_DESCRIPTION OF THE TASK:_
Return all of the lines below exactly as they are.

START DATA RECORDS

(* ===== verification/Quirks.v ===== *)
(** * Behaviours of the server a reader should know of

    Where the code does what one might not expect of it, as theorems about every
    request of the kind: what a body is read as, where a URI can lead, what a
    lock does not exclude, and which letters of a method count. *)
From S2P Require Import Prelude Libc Regex Http Prog Posix Util.
From S2P Require Import Demo Connection Log Server Parsing Transfer Locks Handlers Serve.
Local Open Scope Z_scope.
Local Open Scope prog_scope.

(** ** Bodies that look like headers *)

(** A byte that starts no key is skipped in the search for a field. *)
Lemma search_skip c s : cset_mem (pc_set key_piece) c = false →
  search header_pieces (c :: s) =
  match search header_pieces s with Some (off, v) => Some (S off, v) | None => None end.
Proof.
  intros Hc. cbn [search]. destruct (longest (matches header_pieces (c :: s))) as [v|] eqn:Hl; [|done]. exfalso.
  apply longest_spec in Hl as [(h & sp & rest & [(Hk1 & _ & Hk) _] & _ & Heq & _)%matches_spec%header_vec_ok _].
  destruct (h.1) as [|k key]; cbn in Hk1, Heq; [lia|]. injection Heq as -> _.
  inversion_clear Hk as [|? ? Hk' _]. cbn in Hk'. cbn in Hc. congruence.
Qed.

(** A field behind a line end is found there. *)
Lemma regexec_blank_header h rest : wf_header h →
  regexec (Regex false header_pieces) (CRLF ++ header_line h ++ rest) =
  Some [(2, 2 + length (header_line h)); (2, 2 + length h.1);
        (2 + (length h.1 + 2), 2 + (length h.1 + 2) + length h.2)]%nat.
Proof.
  intros Hwf. unfold regexec. cbn [re_anchored re_pieces].
  rewrite cstr_app by (by apply (bool_decide_unpack _); vm_compute). cbn [CRLF app].
  rewrite !search_skip by reflexivity. rewrite cstr_app by by apply header_line_no_nul.
  rewrite search_header_line by done.
  destruct h as [k v]. unfold header_vec, header_line, total. cbn. len. cbn. f_equal. pairs_eq.
Qed.

Lemma header_field_shift conn a s m1 m2 :
  header_field conn (a ++ s) (length a + m1.1, length a + m1.2)%nat (length a + m2.1, length a + m2.2)%nat =
  header_field conn s m1 m2.
Proof.
  unfold header_field, matched. cbn [fst snd]. rewrite !drop_app_add.
  by replace (length a + m1.2 - (length a + m1.1))%nat with (m1.2 - m1.1)%nat by lia;
    replace (length a + m2.2 - (length a + m2.1))%nat with (m2.2 - m2.1)%nat by lia.
Qed.

(** The loop runs over the blank line into the fields [hs'] of the body. *)
Lemma header_loop_over hs h hs' tail fuel conn : Forall wf_header hs → wf_header h → Forall wf_header hs' →
  (length hs + length hs' + 1 < fuel)%nat → regexec (Regex false header_pieces) tail = None →
  header_loop fuel (Regex false header_pieces) (header_text hs ++ CRLF ++ header_text (h :: hs') ++ tail) conn 0 =
  (foldl apply_header conn (hs ++ h :: hs'), length (header_text hs) + 2 + length (header_text (h :: hs')))%nat.
Proof.
  intros Hhs Hh Hhs' Hf Hno. replace fuel with (length hs + S (fuel - S (length hs)))%nat by lia.
  pose proof (header_loop_lines hs (CRLF ++ header_text (h :: hs') ++ tail) (S (fuel - S (length hs))) conn [] Hhs) as Hl.
  cbn [app length Nat.add] in Hl. rewrite Hl. clear Hl. cbn [header_loop]. rewrite drop_app_length.
  change (header_text (h :: hs')) with (header_line h ++ header_text hs').
  rewrite <- (app_assoc (header_line h)), regexec_blank_header by done.
  rewrite (header_field_shift _ CRLF _ (0, length h.1) (length h.1 + 2, length h.1 + 2 + length h.2))%nat.
  rewrite header_field_line by done. cbn [fst snd].
  set (pre := header_text hs ++ CRLF ++ header_line h).
  replace (header_text hs ++ CRLF ++ header_line h ++ header_text hs' ++ tail) with (pre ++ header_text hs' ++ tail)
    by (unfold pre; by rewrite <- !app_assoc).
  replace (length (header_text hs) + (2 + length (header_line h)))%nat with (length pre) by (unfold pre; len; cbn; lia).
  rewrite header_loop_text by (done || lia). rewrite foldl_app. cbn [foldl]. f_equal. unfold pre. len. cbn. lia.
Qed.

(** What comes in one segment is read in one go. *)
Lemma read_until_at_once fd c w s buf n needle : w_fds w !! fd = Some (OSock c) → w_socks w !! c = Some s →
  sk_faults s = [] → needle ≠ [] → (∃ pre post, sk_in s = pre ++ needle ++ post) →
  Z.of_nat (length (sk_in s)) ≤ n → n ≤ Z.of_nat (length buf) →
  wpt (read_until fd buf n (Some needle)) w (λ r w',
    r = (Ok (Z.of_nat (length (sk_in s))), store buf 0 (sk_in s)) ∧ w' = sock_in w c []).
Proof.
  intros Hfd Hs Hfl Hne Hneedle Hn Hbuf. unfold read_until. cbn [default from_option id].
  assert (Hpos : (0 < length (sk_in s))%nat).
  { destruct Hneedle as (pre & post & ->). destruct needle; [done|]. rewrite length_app. cbn. lia. }
  apply wpt_iter_step. rewrite (proj2 (Z.ltb_lt 0 n)) by lia. apply wpt_bind.
  unfold read_retry. apply wpt_iter_step. apply wpt_bind.
  assert (Hread : sys (Read fd (Z.to_nat (n - 0))) w = Some (sock_in w c [], Ok (sk_in s))).
  { cbn. unfold sys_read. rewrite Hfd, Hs. unfold sock_read, sock_fault. rewrite Hfl.
    destruct (sk_in s) as [|x inp] eqn:Hin; [cbn in Hpos; lia|]. cbn [transfer].
    rewrite Nat.min_r, drop_ge, take_ge by (rewrite ?Nat.min_r; lia || done). do 2 f_equal. unfold sock_in, upd_sock. f_equal.
    apply map_eq. intros i. rewrite lookup_insert, lookup_alter. case_decide; [subst|done]. rewrite Hs. cbn. by rewrite Hfl. }
  eapply wpt_trigger; [exact Hread|]. apply wpt_ret. destruct (sk_in s) as [|x inp]; [cbn in Hpos; lia|].
  change (Z.to_nat 0) with 0%nat. rewrite Z.add_0_l, Nat2Z.id.
  assert (needle_found (store buf 0 (x :: inp)) (length (x :: inp)) needle = true) as ->; [|by apply wpt_ret].
  apply needle_found_spec; [done|rewrite length_store; lia|].
  by rewrite (take_store buf 0 (x :: inp) (Nat.le_0_l _) : take (length (x :: inp)) _ = _).
Qed.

END DATA RECORDS

_RESPONSE FOR THIS EXERCISE:_
(* ===== verification/Quirks.v ===== *)
(** * Behaviours of the server a reader should know of

    Where the code does what one might not expect of it, as theorems about every
    request of the kind: what a body is read as, where a URI can lead, what a
    lock does not exclude, and which letters of a method count. *)
From S2P Require Import Prelude Libc Regex Http Prog Posix Util.
From S2P Require Import Demo Connection Log Server Parsing Transfer Locks Handlers Serve.
Local Open Scope Z_scope.
Local Open Scope prog_scope.

(** ** Bodies that look like headers *)

(** A byte that starts no key is skipped in the search for a field. *)
Lemma search_skip c s : cset_mem (pc_set key_piece) c = false →
  search header_pieces (c :: s) =
  match search header_pieces s with Some (off, v) => Some (S off, v) | None => None end.
Proof.
  intros Hc. cbn [search]. destruct (longest (matches header_pieces (c :: s))) as [v|] eqn:Hl; [|done]. exfalso.
  apply longest_spec in Hl as [(h & sp & rest & [(Hk1 & _ & Hk) _] & _ & Heq & _)%matches_spec%header_vec_ok _].
  destruct (h.1) as [|k key]; cbn in Hk1, Heq; [lia|]. injection Heq as -> _.
  inversion_clear Hk as [|? ? Hk' _]. cbn in Hk'. cbn in Hc. congruence.
Qed.

(** A field behind a line end is found there. *)
Lemma regexec_blank_header h rest : wf_header h →
  regexec (Regex false header_pieces) (CRLF ++ header_line h ++ rest) =
  Some [(2, 2 + length (header_line h)); (2, 2 + length h.1);
        (2 + (length h.1 + 2), 2 + (length h.1 + 2) + length h.2)]%nat.
Proof.
  intros Hwf. unfold regexec. cbn [re_anchored re_pieces].
  rewrite cstr_app by (by apply (bool_decide_unpack _); vm_compute). cbn [CRLF app].
  rewrite !search_skip by reflexivity. rewrite cstr_app by by apply header_line_no_nul.
  rewrite search_header_line by done.
  destruct h as [k v]. unfold header_vec, header_line, total. cbn. len. cbn. f_equal. pairs_eq.
Qed.

Lemma header_field_shift conn a s m1 m2 :
  header_field conn (a ++ s) (length a + m1.1, length a + m1.2)%nat (length a + m2.1, length a + m2.2)%nat =
  header_field conn s m1 m2.
Proof.
  unfold header_field, matched. cbn [fst snd]. rewrite !drop_app_add.
  by replace (length a + m1.2 - (length a + m1.1))%nat with (m1.2 - m1.1)%nat by lia;
    replace (length a + m2.2 - (length a + m2.1))%nat with (m2.2 - m2.1)%nat by lia.
Qed.

(** The loop runs over the blank line into the fields [hs'] of the body. *)
Lemma header_loop_over hs h hs' tail fuel conn : Forall wf_header hs → wf_header h → Forall wf_header hs' →
  (length hs + length hs' + 1 < fuel)%nat → regexec (Regex false header_pieces) tail = None →
  header_loop fuel (Regex false header_pieces) (header_text hs ++ CRLF ++ header_text (h :: hs') ++ tail) conn 0 =
  (foldl apply_header conn (hs ++ h :: hs'), length (header_text hs) + 2 + length (header_text (h :: hs')))%nat.
Proof.
  intros Hhs Hh Hhs' Hf Hno. replace fuel with (length hs + S (fuel - S (length hs)))%nat by lia.
  pose proof (header_loop_lines hs (CRLF ++ header_text (h :: hs') ++ tail) (S (fuel - S (length hs))) conn [] Hhs) as Hl.
  cbn [app length Nat.add] in Hl. rewrite Hl. clear Hl. cbn [header_loop]. rewrite drop_app_length.
  change (header_text (h :: hs')) with (header_line h ++ header_text hs').
  rewrite <- (app_assoc (header_line h)), regexec_blank_header by done.
  rewrite (header_field_shift _ CRLF _ (0, length h.1) (length h.1 + 2, length h.1 + 2 + length h.2))%nat.
  rewrite header_field_line by done. cbn [fst snd].
  set (pre := header_text hs ++ CRLF ++ header_line h).
  replace (header_text hs ++ CRLF ++ header_line h ++ header_text hs' ++ tail) with (pre ++ header_text hs' ++ tail)
    by (unfold pre; by rewrite <- !app_assoc).
  replace (length (header_text hs) + (2 + length (header_line h)))%nat with (length pre) by (unfold pre; len; cbn; lia).
  rewrite header_loop_text by (done || lia). rewrite foldl_app. cbn [foldl]. f_equal. unfold pre. len. cbn. lia.
Qed.

(** What comes in one segment is read in one go. *)
Lemma read_until_at_once fd c w s buf n needle : w_fds w !! fd = Some (OSock c) → w_socks w !! c = Some s →
  sk_faults s = [] → needle ≠ [] → (∃ pre post, sk_in s = pre ++ needle ++ post) →
  Z.of_nat (length (sk_in s)) ≤ n → n ≤ Z.of_nat (length buf) →
  wpt (read_until fd buf n (Some needle)) w (λ r w',
    r = (Ok (Z.of_nat (length (sk_in s))), store buf 0 (sk_in s)) ∧ w' = sock_in w c []).
Proof.
  intros Hfd Hs Hfl Hne Hneedle Hn Hbuf. unfold read_until. cbn [default from_option id].
  assert (Hpos : (0 < length (sk_in s))%nat).
  { destruct Hneedle as (pre & post & ->). destruct needle; [done|]. rewrite length_app. cbn. lia. }
  apply wpt_iter_step. rewrite (proj2 (Z.ltb_lt 0 n)) by lia. apply wpt_bind.
  unfold read_retry. apply wpt_iter_step. apply wpt_bind.
  assert (Hread : sys (Read fd (Z.to_nat (n - 0))) w = Some (sock_in w c [], Ok (sk_in s))).
  { cbn. unfold sys_read. rewrite Hfd, Hs. unfold sock_read, sock_fault. rewrite Hfl.
    destruct (sk_in s) as [|x inp] eqn:Hin; [cbn in Hpos; lia|]. cbn [transfer].
    rewrite Nat.min_r, drop_ge, take_ge by (rewrite ?Nat.min_r; lia || done). do 2 f_equal. unfold sock_in, upd_sock. f_equal.
    apply map_eq. intros i. rewrite lookup_insert, lookup_alter. case_decide; [subst|done]. rewrite Hs. cbn. by rewrite Hfl. }
  eapply wpt_trigger; [exact Hread|]. apply wpt_ret. destruct (sk_in s) as [|x inp]; [cbn in Hpos; lia|].
  change (Z.to_nat 0) with 0%nat. rewrite Z.add_0_l, Nat2Z.id.
  assert (needle_found (store buf 0 (x :: inp)) (length (x :: inp)) needle = true) as ->; [|by apply wpt_ret].
  apply needle_found_spec; [done|rewrite length_store; lia|].
  by rewrite (take_store buf 0 (x :: inp) (Nat.le_0_l _) : take (length (x :: inp)) _ = _).
Qed.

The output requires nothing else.